Controversies in Breast Cancer 2008

Evaluation of biological agents targeted at early-stage disease

In breast cancer there are many novel molecule-targeted therapies in preclinical and clinical development. For the majority, if not all, of these therapies there is no clear biomarker profile in tumours to inform the inclusion or exclusion of patients into phase II efficacy trials of these drugs or combinations that include them. Some data suggest that short-term, tissue-based pharmacodynamic trials in newly diagnosed early-stage operable cancers provide information that can be later used in patient selection. For example, administration of anti-oestrogens for a period of 1 to 3 weeks has been shown to induce a significant antiproliferative effect in oestrogen receptor (ER)-positive breast cancers [13]. These studies have evaluated proliferation in the tumour by measuring the percentage of cells that stain with an antibody against the nuclear antigen Ki67 [4]. Interestingly, in all of these trials there was no effect in the ER-negative cancers.

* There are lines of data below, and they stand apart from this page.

(** ** From the check to the download *)

(** X19.  An update that [check_for_updates] returned can be handed to
    [download_update] as it is: the asset that [download_update] selects
    is an asset of the release for the architecture, the installer if the
    update has one and the archive otherwise, and it is an object with a
    name that is a string, so that on any host the download has a target
    path. *)
Theorem checked_update_downloads :
  forall (self : HeliumUpdater) (w : world) (info : gmap string pyval),
    check_for_updates self w = Ok (Some info) ->
    (exists i z,
       info !! "installer" = Some i /\ info !! "zip_package" = Some z /\
       ((Select.installer_for (_get_architecture w) i /\
         select_asset info = i) \/
        (i = PNone /\ Select.archive_for (_get_architecture w) z /\
         select_asset info = z))) /\
    (exists asset name,
       select_asset info = PDict asset /\
       asset !! "name" = Some (PStr name) /\
       forall w' : world,
         Select.target_path w' info
           = Some (w_path_join w' (w_tempdir w') name)).
Proof.
  intros self w info Hcheck.
  destruct (check_some_inv self w info Hcheck)
    as (release & c & assets & i & z & _ & _ & _ & _ & Hscan & Hor
        & _ & Hi & Hz & _).
  assert (Hnamed : forall arch suffix a,
            Select.named_for arch suffix a -> PyVal.truthy a = true).
  { intros arch suffix a (d & n & -> & Hn & _).
    exact (truthy_dict_lookup _ _ _ Hn). }
  assert (Hsel : (Select.installer_for (_get_architecture w) i /\
                  select_asset info = i) \/
                 (i = PNone /\ Select.archive_for (_get_architecture w) z /\
                  select_asset info = z)).
  { unfold select_asset. rewrite Hi, Hz. cbn [default]. unfold id.
    destruct (scan_assets_inv _ _ _ _ _ _ Hscan) as [[->|[_ Hinst]] Harch].
    - right. split; [done|]. unfold PyVal.or in *. cbn [PyVal.truthy] in *.
      destruct Harch as [->|[_ Harch]]; [discriminate Hor|done].
    - left. split; [done|]. unfold PyVal.or.
      by rewrite (Hnamed _ _ _ Hinst). }
  split; [by exists i, z|].
  unfold Select.target_path.
  destruct Hsel as [[(d & n & -> & Hn & _) ->]|(_ & (d & n & -> & Hn & _) & ->)];
    exists d, n; rewrite Hn; done.
Qed.

Lemma checked_update_downloads_witness :
  let w := Examples.serving (Examples.offline "AMD64")
             (PDict Examples.mock_release) in
  exists asset name,
    select_asset Examples.mock_update_info = PDict asset /\
    asset !! "name" = Some (PStr name) /\
    forall w' : world,
      Select.target_path w' Examples.mock_update_info
        = Some (w_path_join w' (w_tempdir w') name).
Proof.
  intros w.
  refine (proj2 (checked_update_downloads Examples.updater w
                   Examples.mock_update_info _)).
  vm_cast_no_check (eq_refl (Ok (Some Examples.mock_update_info))).
Defined.
Lemma body_requirements_witness :
  d_name (overload 16) = "createUser" /\ d_name (overload 4) = "createCollection"
  /\ (exists p, body_param (overload 16) = Some p
       /\ In "id" (required (base_name (p_type p)))
       /\ (In (d_name (overload 16)) stamped_body_ops ->
           In "_self" (required (base_name (p_type p)))
           /\ In "_ts" (required (base_name (p_type p))))
       /\ (~ In (d_name (overload 16)) stamped_body_ops ->
           ~ In "_self" (required (base_name (p_type p)))
           /\ ~ In "_ts" (required (base_name (p_type p)))))
  /\ (exists p, body_param (overload 4) = Some p
       /\ In "id" (required (base_name (p_type p)))
       /\ (In (d_name (overload 4)) stamped_body_ops ->
           In "_self" (required (base_name (p_type p)))
           /\ In "_ts" (required (base_name (p_type p))))
       /\ (~ In (d_name (overload 4)) stamped_body_ops ->
           ~ In "_self" (required (base_name (p_type p)))
           /\ ~ In "_ts" (required (base_name (p_type p))))).
Proof.
  split; [reflexivity|]. split; [reflexivity|]. split.
  - apply body_requirements; [in_client | left; reflexivity].
  - apply body_requirements; [in_client | left; reflexivity].
Defined.

Lemma stamped_incl (t : string) :
  stamped t = true -> incl ["id"; "_self"; "_ts"] (required (base_name t)).
Proof.
  unfold stamped. cbv zeta. intros H.
  repeat rewrite andb_true_iff in H. destruct H as [[Hi Hs] Ht].
  intros x [<-|[<-|[<-|[]]]]; apply mem_In; assumption.
Qed.

(** X9. For the result type [T] of every [RequestCallback<T>] other than
    [void] and the caller's [TDocument]: for [replaceTrigger] and
    [replacetrigger], [T] is [Trigger], which requires neither [_self]
    nor [_ts]; for every other operation [T] requires [id], [_self] and
    [_ts]. *)
Theorem callback_results_stamped (d : Decl) (T : string) (Hd : In d DocumentClient)
  (Hr : callback_result d = Some T) (Hv : T <> "void") (Ht : T <> "TDocument") :
  (In (d_name d) ["replaceTrigger"; "replacetrigger"] ->
     T = "Trigger" /\ ~ In "_self" (required T) /\ ~ In "_ts" (required T))
  /\ (~ In (d_name d) ["replaceTrigger"; "replacetrigger"] ->
      incl ["id"; "_self"; "_ts"] (required (base_name T))).
Proof.
  pose proof (all_in _ _ result_check d Hd) as H. unfold result_ok in H.
  rewrite Hr in H. apply String.eqb_neq in Hv, Ht. rewrite Hv, Ht in H.
  cbn [orb] in H. split.
  - intros Hn. apply mem_In in Hn. rewrite Hn in H.
    repeat rewrite andb_true_iff in H. destruct H as [[HT Hs] Hts].
    apply String.eqb_eq in HT. subst T.
    split; [reflexivity|].
    split; apply not_mem_In, negb_true_iff; assumption.
  - intros Hn. apply not_mem_In in Hn. rewrite Hn in H.
    apply stamped_incl. exact H.
Qed.

Lemma callback_results_stamped_witness :
  callback_result (overload 60) = Some "Trigger"
  /\ callback_result (overload 0) = Some "AttachmentMeta"
  /\ ((In (d_name (overload 60)) ["replaceTrigger"; "replacetrigger"] ->
       "Trigger" = "Trigger" /\ ~ In "_self" (required "Trigger") /\ ~ In "_ts" (required "Trigger"))
      /\ (~ In (d_name (overload 60)) ["replaceTrigger"; "replacetrigger"] ->
          incl ["id"; "_self"; "_ts"] (required (base_name "Trigger"))))
  /\ ((In (d_name (overload 0)) ["replaceTrigger"; "replacetrigger"] ->
       "AttachmentMeta" = "Trigger" /\ ~ In "_self" (required "AttachmentMeta")
       /\ ~ In "_ts" (required "AttachmentMeta"))
      /\ (~ In (d_name (overload 0)) ["replaceTrigger"; "replacetrigger"] ->
          incl ["id"; "_self"; "_ts"] (required (base_name "AttachmentMeta")))).
Proof.
  split; [reflexivity|]. split; [reflexivity|]. split.
  - apply callback_results_stamped; [in_client | reflexivity | discriminate | discriminate].
  - apply callback_results_stamped; [in_client | reflexivity | discriminate | discriminate].
Defined.

(** X10. Every row type [T] of a [QueryIterator<T>] requires [id], [_self]
    and [_ts]. *)
Theorem iterator_rows_stamped (d : Decl) (T : string) (Hd : In d DocumentClient)
  (Hr : row_type d = Some T) :
  incl ["id"; "_self"; "_ts"] (required (base_name T)).
Proof.
  pose proof (all_in _ _ row_check d Hd) as H. unfold row_ok in H.
  rewrite Hr in H. apply stamped_incl. exact H.
Qed.

Lemma iterator_rows_stamped_witness :
  row_type (overload 47) = Some "RetrievedDocument<TDocument>"
  /\ incl ["id"; "_self"; "_ts"] (required (base_name "RetrievedDocument<TDocument>")).
Proof.
  split; [reflexivity|].
  apply (iterator_rows_stamped (overload 47)); [in_client | reflexivity].
Defined.

(** X11. An overload's callback delivers [void] exactly when it is a
    delete.  A delete takes a required [string] link whose name ends in
    [Link], then optionally [options: RequestOptions], then
    [callback: RequestCallback<void>], and nothing else. *)
Theorem deletes_return_void (d : Decl) (Hd : In d DocumentClient) :
  (callback_result d = Some "void" <-> String.prefix "delete" (d_name d) = true)
  /\ (String.prefix "delete" (d_name d) = true ->
      exists l, ends_with "Link" l = true
        /\ (d_params d = [mkParam l false "string";
                          mkParam "callback" false "RequestCallback<void>"]
            \/ d_params d = [mkParam l false "string"; mkParam "options" false "RequestOptions";
                             mkParam "callback" false "RequestCallback<void>"])).
Proof.
  pose proof (all_in _ _ delete_check d Hd) as H. unfold delete_ok in H.
  apply andb_true_iff in H. destruct H as [He Hp].
  apply eqb_prop in He. split.
  - rewrite <- He. split; [apply bool_decide_eq_true_2 | apply bool_decide_eq_true_1].
  - intros Hx. rewrite Hx in Hp. cbn [implb] in Hp.
    destruct (d_params d) as [|[ln lo lt] [|c [|o [|c' rest]]]]; try discriminate Hp.
    + unfold delete_link in Hp. cbn [p_name p_optional p_type] in Hp.
      repeat rewrite andb_true_iff in Hp. destruct Hp as [[[Ht Ho] Hl] Hc].
      apply String.eqb_eq in Ht. apply negb_true_iff in Ho.
      apply bool_decide_eq_true in Hc. subst. exists ln. split; [exact Hl|].
      left. reflexivity.
    + unfold delete_link in Hp. cbn [p_name p_optional p_type] in Hp.
      repeat rewrite andb_true_iff in Hp. destruct Hp as [[[[Ht Ho] Hl] Hop] Hc].
      apply String.eqb_eq in Ht. apply negb_true_iff in Ho.
      apply bool_decide_eq_true in Hop. apply bool_decide_eq_true in Hc. subst.
      exists ln. split; [exact Hl|]. right. reflexivity.
Qed.

Lemma deletes_return_void_witness :
  d_name (overload 28) = "deleteDocument"
  /\ ((callback_result (overload 28) = Some "void"
       <-> String.prefix "delete" (d_name (overload 28)) = true)
      /\ (String.prefix "delete" (d_name (overload 28)) = true ->
          exists l, ends_with "Link" l = true
            /\ (d_params (overload 28) = [mkParam l false "string";
                                          mkParam "callback" false "RequestCallback<void>"]
                \/ d_params (overload 28) = [mkParam l false "string";
                                             mkParam "options" false "RequestOptions";
                                             mkParam "callback" false "RequestCallback<void>"]))).
Proof.
  split; [reflexivity|].
  apply deletes_return_void. in_client.
Defined.

(** X12. A method has an overload taking [RequestOptions] exactly when it
    is neither a query nor a listing ([is_feed_op]) nor one of
    [createAttachmentAndUploadMedia], [updateMedia], [readMedia],
    [readOffer], [replaceOffer] and [replacetrigger]. *)
Theorem request_options_coverage (d : Decl) (Hd : In d DocumentClient) :
  (exists d', In d' DocumentClient /\ d_name d' = d_name d
              /\ In "RequestOptions" (param_types d'))
  <-> is_feed_op d = false /\ ~ In (d_name d) no_request_options_ops.
Proof.
  pose proof (all_in _ _ ro_check d Hd) as H. cbv beta in H.
  apply eqb_prop in H. unfold has_ro_overload in H.
  rewrite <- not_mem_In, <- !negb_true_iff, <- andb_true_iff, <- H, existsb_exists.
  split.
  - intros [d' [Hin [Hn Hr]]]. exists d'. split; [exact Hin|].
    rewrite Hn, String.eqb_refl. apply mem_In. exact Hr.
  - intros [d' [Hin Hb]]. apply andb_true_iff in Hb. destruct Hb as [Hn Hr].
    exists d'. split; [exact Hin|]. split; [apply String.eqb_eq; exact Hn|].
    apply mem_In. exact Hr.
Qed.

Lemma request_options_coverage_witness :
  d_name (overload 77) = "readOffer"
  /\ ((exists d', In d' DocumentClient /\ d_name d' = d_name (overload 77)
                  /\ In "RequestOptions" (param_types d'))
      <-> is_feed_op (overload 77) = false
          /\ ~ In (d_name (overload 77)) no_request_options_ops).
Proof.
  split; [reflexivity|].
  apply request_options_coverage. in_client.
Defined.

(** X13. The only type parameter any overload declares is [TDocument], and
    exactly the overloads of [createDocument], [replaceDocument],
    [readDocument], [readDocuments], [queryDocuments] and
    [executeStoredProcedure] declare it; each of them delivers a
    [RetrievedDocument<TDocument>], through its callback or its iterator,
    or a bare [TDocument]. *)
Theorem generic_overloads (d : Decl) (Hd : In d DocumentClient) :
  (d_tparams d = [] \/ d_tparams d = ["TDocument"])
  /\ (d_tparams d = ["TDocument"] <-> In (d_name d) generic_ops)
  /\ (In (d_name d) generic_ops ->
      callback_result d = Some "RetrievedDocument<TDocument>"
      \/ row_type d = Some "RetrievedDocument<TDocument>"
      \/ callback_result d = Some "TDocument").
Proof.
  pose proof (all_in _ _ generic_check d Hd) as H. unfold generic_ok in H.
  repeat rewrite andb_true_iff in H. destruct H as [[H1 H2] H3].
  apply bool_decide_eq_true in H1. apply eqb_prop in H2.
  split; [exact H1|]. split.
  - rewrite <- mem_In, <- H2. split; [apply bool_decide_eq_true_2 | apply bool_decide_eq_true_1].
  - intros Hg. apply mem_In in Hg. rewrite Hg in H3. cbn [implb] in H3.
    apply bool_decide_eq_true in H3. exact H3.
Qed.

Lemma generic_overloads_witness :
  d_name (overload 42) = "executeStoredProcedure"
  /\ ((d_tparams (overload 42) = [] \/ d_tparams (overload 42) = ["TDocument"])
      /\ (d_tparams (overload 42) = ["TDocument"] <-> In (d_name (overload 42)) generic_ops)
      /\ (In (d_name (overload 42)) generic_ops ->
          callback_result (overload 42) = Some "RetrievedDocument<TDocument>"
          \/ row_type (overload 42) = Some "RetrievedDocument<TDocument>"
          \/ callback_result (overload 42) = Some "TDocument")).
Proof.
  split; [reflexivity|].
  apply generic_overloads. in_client.
Defined.

End SurfaceExtras.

In other neoadjuvant trials, short-term end-points have correlated with clinical outcome. For example, treatment-induced tumour cell apoptosis, as measured by cleaved caspase-3 immunohistochemistry 1 week after administration of the anti-human epidermal growth factor receptor (HER)-2 monoclonal trastuzumab, correlates with clinical response of HER-2 over-expressing breast cancers [5]. The neoadjuvant Immediate Preoperative Anastrozole Tamoxifen or Combined with Tamoxifen (IMPACT) trial compared anastrozole versus tamoxifen versus the two drugs combined. Drug-induced inhibition of tumour cell proliferation at 2 weeks, as measured using Ki67, was better in patients treated with anastrozole than in patients included in the other two arms [6]. This finding parallels the results of the large Anastrozole, Tamoxifen, Alone or in Combination (ATAC) adjuvant trial, in which relapse-free survival was greater in patients treated with adjuvant anastrozole than in those receiving tamoxifen or the combination [7].

Recent pharmacodynamic studies of epidermal growth factor receptor (EGFR) inhibitors have provided some clues that might be of clinical use, as this approach can be potentially applied to other novel compounds and/or combinations. Guix and coworkers [8] administered erlotinib for 6 to 14 days to women with operable untreated breast cancer in order to identify a biomarker associated with evidence of drug-mediated cellular activity in the surgical specimen. Erlotinib inhibited cell proliferation (Ki67) and phosphorylated EGFR, mitogen-activated protein kinase (MAPK), Akt and S6 only in ER-positive tumours, and not in HER-2-positive or triple negative tumours. These data are consistent with at least three reports showing that clinical activity of gefitinib appears to be limited to ER-positive breast cancers [911]. Interestingly, erlotinib inhibited phosphorylation of ER-α in Ser118. Similar results were reported by Polychronis and coworkers [11] in ER-positive/EGFR-positive newly diagnosed breast cancers treated for 6 weeks with neoadjuvant gefitinib. Because phosphorylation of this site is regulated mainly by MAPK [12], these findings provide evidence of operative crosstalk between ER and ErbB receptor signalling early in the natural history of hormone-dependent breast cancer. In addition, they imply that the use of EGFR antagonists in combination with anti-oestrogens should be explored in further clinical trials.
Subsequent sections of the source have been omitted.